## What the task asks
Extract each line from the entries below that has the string "client" in it.

## Records supplied
Lemma place_limit_run (self : LimitOrderManager.LimitOrderManager)
      (s side : string) (q p : float) (w w1 : World) (b : bool) :
  LimitOrderManager._validate_limit_order_inputs self s side q p w
  = (Ok b, w1) ->
  LimitOrderManager.place_limit_order self s side q p w =
  if b then
    match futures_create_order
            (BasicBot.client (LimitOrderManager.bot self)) (trace w1)
            (limit_request s side q p) with
    | Ok order =>
        match Api.orderId order with
        | Some oid =>
            match futures_get_order
                    (BasicBot.client (LimitOrderManager.bot self))
                    (trace w1 ++ [CallCreateOrder (limit_request s side q p)])
                    (upper s) oid with
            | Ok info =>
                (Ok (Some {| LimitOrderManager.order_id := oid;
                             LimitOrderManager.symbol := s;
                             LimitOrderManager.side := side;
                             LimitOrderManager.quantity := q;
                             LimitOrderManager.price := p;
                             LimitOrderManager.type := "LIMIT";
                             LimitOrderManager.status :=
                               Api.order_status info;
                             LimitOrderManager.raw_response := order |}),
                 {| trace := trace w1 ++
                             [CallCreateOrder (limit_request s side q p);
                              CallGetOrder (upper s) oid];
                    log := log w1 ++ [(INFO, PlacingLimitOrder side q s p);
                                      (INFO, LimitOrderPlaced order)] |})
            | Raise e =>
                (Ok (Some {| LimitOrderManager.order_id := oid;
                             LimitOrderManager.symbol := s;
                             LimitOrderManager.side := side;
                             LimitOrderManager.quantity := q;
                             LimitOrderManager.price := p;
                             LimitOrderManager.type := "LIMIT";
                             LimitOrderManager.status := None;
                             LimitOrderManager.raw_response := order |}),
                 {| trace := trace w1 ++
                             [CallCreateOrder (limit_request s side q p);
                              CallGetOrder (upper s) oid];
                    log := log w1 ++ [(INFO, PlacingLimitOrder side q s p);
                                      (INFO, LimitOrderPlaced order);
                                      (ERROR, FailedToGetOrderStatus e)] |})
            end
        | None =>
            (Ok None,
             {| trace := trace w1 ++
                         [CallCreateOrder (limit_request s side q p)];
                log := log w1 ++
                       [(INFO, PlacingLimitOrder side q s p);
                        (INFO, LimitOrderPlaced order);
                        (ERROR, FailedToPlaceLimitOrder
                                  (KeyError "orderId"))] |})
        end
    | Raise e =>
        (Ok None,
         {| trace := trace w1 ++ [CallCreateOrder (limit_request s side q p)];
            log := log w1 ++ [(INFO, PlacingLimitOrder side q s p);
                              (ERROR, FailedToPlaceLimitOrder e)] |})
    end
  else (Ok None, w1).
Proof.
  intros Hv.
  unfold LimitOrderManager.place_limit_order, try_except, bind.
  rewrite Hv. destruct b; [|reflexivity].
  unfold LimitOrderManager._get_order_status, limit_request. run.
  destruct (futures_create_order _ _ _) as [order|e];
    [|simpl; rewrite <- ?app_assoc; reflexivity].
  destruct (Api.orderId order) as [oid|]; simpl;
    [|rewrite <- ?app_assoc; reflexivity].
  rewrite <- ?app_assoc. simpl.
  destruct (futures_get_order _ _ _ _) as [info|e]; simpl;
    rewrite <- ?app_assoc; reflexivity.
Qed.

## Worked solution
            (BasicBot.client (LimitOrderManager.bot self)) (trace w1)
                    (BasicBot.client (LimitOrderManager.bot self))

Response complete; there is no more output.